Input records >>
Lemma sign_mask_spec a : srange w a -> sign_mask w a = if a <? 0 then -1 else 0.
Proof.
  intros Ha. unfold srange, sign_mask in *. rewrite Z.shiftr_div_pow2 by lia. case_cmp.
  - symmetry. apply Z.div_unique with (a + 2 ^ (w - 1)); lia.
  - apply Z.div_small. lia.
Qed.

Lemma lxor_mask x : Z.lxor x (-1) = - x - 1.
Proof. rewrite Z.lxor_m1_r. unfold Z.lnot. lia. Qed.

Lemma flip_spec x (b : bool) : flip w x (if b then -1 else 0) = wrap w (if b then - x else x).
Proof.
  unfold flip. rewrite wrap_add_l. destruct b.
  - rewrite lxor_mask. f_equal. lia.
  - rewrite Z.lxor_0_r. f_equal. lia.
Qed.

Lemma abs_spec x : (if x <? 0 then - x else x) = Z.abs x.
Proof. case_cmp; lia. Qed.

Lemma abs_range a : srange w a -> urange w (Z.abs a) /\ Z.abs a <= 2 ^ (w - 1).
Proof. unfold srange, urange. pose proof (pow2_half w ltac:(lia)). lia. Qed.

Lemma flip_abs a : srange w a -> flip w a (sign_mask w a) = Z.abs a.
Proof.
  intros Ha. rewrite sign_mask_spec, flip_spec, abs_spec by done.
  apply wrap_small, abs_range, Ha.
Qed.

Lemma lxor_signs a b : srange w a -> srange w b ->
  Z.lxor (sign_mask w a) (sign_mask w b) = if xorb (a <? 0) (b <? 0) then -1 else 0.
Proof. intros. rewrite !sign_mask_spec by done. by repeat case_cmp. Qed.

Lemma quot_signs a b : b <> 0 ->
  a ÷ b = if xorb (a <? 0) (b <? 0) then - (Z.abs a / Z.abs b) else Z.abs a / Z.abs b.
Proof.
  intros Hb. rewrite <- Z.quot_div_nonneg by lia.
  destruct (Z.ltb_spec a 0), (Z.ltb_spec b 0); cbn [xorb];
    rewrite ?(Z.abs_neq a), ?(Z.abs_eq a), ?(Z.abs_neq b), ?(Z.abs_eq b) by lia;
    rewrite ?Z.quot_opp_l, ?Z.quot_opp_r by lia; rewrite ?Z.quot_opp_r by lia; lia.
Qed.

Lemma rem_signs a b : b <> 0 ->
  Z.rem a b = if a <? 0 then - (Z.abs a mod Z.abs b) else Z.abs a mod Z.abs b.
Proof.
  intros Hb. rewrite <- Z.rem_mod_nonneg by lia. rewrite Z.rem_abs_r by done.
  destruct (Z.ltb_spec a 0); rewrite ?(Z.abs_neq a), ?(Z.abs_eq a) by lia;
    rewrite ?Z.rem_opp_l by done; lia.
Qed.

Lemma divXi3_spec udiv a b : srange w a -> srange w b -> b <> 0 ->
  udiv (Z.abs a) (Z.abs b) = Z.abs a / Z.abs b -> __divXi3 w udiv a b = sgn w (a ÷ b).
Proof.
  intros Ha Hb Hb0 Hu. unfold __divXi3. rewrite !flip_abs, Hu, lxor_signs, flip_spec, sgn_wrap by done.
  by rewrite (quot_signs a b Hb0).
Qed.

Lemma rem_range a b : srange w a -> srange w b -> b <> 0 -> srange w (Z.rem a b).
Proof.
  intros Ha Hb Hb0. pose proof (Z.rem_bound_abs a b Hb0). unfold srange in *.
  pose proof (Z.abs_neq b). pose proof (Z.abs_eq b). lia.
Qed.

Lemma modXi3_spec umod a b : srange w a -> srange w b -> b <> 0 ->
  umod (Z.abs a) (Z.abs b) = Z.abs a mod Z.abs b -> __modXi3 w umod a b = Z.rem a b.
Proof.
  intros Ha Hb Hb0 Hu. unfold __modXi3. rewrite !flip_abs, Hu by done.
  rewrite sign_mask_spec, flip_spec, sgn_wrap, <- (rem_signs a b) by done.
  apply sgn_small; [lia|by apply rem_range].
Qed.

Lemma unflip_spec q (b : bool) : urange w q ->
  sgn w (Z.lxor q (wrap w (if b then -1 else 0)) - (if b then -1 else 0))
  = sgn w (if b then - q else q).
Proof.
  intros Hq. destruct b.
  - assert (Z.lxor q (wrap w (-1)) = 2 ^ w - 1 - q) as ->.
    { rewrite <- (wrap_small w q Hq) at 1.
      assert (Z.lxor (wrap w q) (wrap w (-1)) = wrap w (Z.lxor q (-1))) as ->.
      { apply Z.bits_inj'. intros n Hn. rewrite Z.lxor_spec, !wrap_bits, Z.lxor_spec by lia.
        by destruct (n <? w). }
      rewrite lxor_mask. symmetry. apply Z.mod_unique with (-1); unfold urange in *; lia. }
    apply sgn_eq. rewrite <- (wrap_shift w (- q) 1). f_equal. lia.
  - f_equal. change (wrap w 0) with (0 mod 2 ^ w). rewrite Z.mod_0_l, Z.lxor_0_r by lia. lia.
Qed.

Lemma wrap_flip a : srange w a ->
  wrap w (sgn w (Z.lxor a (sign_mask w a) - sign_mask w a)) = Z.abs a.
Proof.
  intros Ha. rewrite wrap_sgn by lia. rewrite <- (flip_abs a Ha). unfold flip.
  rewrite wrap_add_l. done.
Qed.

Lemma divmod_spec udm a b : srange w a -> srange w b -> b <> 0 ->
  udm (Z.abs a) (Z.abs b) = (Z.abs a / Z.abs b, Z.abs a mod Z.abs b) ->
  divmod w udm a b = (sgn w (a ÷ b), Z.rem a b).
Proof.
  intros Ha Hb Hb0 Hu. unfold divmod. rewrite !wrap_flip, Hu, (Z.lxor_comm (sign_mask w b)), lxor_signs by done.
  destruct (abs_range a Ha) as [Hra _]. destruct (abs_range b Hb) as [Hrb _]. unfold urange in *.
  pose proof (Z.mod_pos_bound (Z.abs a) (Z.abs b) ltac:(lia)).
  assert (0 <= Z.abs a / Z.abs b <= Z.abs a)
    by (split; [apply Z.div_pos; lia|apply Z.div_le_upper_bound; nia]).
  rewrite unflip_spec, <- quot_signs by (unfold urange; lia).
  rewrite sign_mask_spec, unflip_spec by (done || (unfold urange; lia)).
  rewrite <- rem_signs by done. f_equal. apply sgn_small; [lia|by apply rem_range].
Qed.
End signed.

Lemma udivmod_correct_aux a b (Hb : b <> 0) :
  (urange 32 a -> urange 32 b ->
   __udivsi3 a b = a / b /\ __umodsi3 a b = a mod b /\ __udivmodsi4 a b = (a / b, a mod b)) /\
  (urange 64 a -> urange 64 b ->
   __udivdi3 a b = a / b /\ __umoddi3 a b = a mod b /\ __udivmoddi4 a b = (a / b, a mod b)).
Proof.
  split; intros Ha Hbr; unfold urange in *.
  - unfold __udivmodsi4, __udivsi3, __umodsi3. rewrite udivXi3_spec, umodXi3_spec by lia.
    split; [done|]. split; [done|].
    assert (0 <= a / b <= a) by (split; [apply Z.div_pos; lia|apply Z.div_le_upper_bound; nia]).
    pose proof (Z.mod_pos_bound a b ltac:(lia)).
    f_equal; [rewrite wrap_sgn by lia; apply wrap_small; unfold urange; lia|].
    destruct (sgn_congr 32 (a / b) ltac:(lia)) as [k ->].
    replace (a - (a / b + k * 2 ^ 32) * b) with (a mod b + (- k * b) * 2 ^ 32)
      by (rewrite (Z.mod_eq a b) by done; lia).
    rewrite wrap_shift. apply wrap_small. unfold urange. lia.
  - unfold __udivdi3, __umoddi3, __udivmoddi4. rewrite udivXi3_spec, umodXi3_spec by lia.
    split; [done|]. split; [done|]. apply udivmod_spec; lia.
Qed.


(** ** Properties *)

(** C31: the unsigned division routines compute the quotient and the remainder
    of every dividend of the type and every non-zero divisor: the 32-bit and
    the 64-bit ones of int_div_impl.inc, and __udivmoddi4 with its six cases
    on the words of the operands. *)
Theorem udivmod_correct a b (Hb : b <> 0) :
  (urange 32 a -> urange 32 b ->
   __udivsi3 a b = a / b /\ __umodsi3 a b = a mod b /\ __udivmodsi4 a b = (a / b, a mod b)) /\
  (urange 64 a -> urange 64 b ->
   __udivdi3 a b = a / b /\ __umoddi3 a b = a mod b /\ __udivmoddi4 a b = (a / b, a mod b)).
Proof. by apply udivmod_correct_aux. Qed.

What the task requires >>
Proceeding from the line containing "wrap w (sgn" through the line containing "intros Ha Hb Hb0 Hu. unfold divmod.", transcribe the lines above exactly, both end lines included.

Answer to the exercise >>
  wrap w (sgn w (Z.lxor a (sign_mask w a) - sign_mask w a)) = Z.abs a.
Proof.
  intros Ha. rewrite wrap_sgn by lia. rewrite <- (flip_abs a Ha). unfold flip.
  rewrite wrap_add_l. done.
Qed.

Lemma divmod_spec udm a b : srange w a -> srange w b -> b <> 0 ->
  udm (Z.abs a) (Z.abs b) = (Z.abs a / Z.abs b, Z.abs a mod Z.abs b) ->
  divmod w udm a b = (sgn w (a ÷ b), Z.rem a b).
Proof.
  intros Ha Hb Hb0 Hu. unfold divmod. rewrite !wrap_flip, Hu, (Z.lxor_comm (sign_mask w b)), lxor_signs by done.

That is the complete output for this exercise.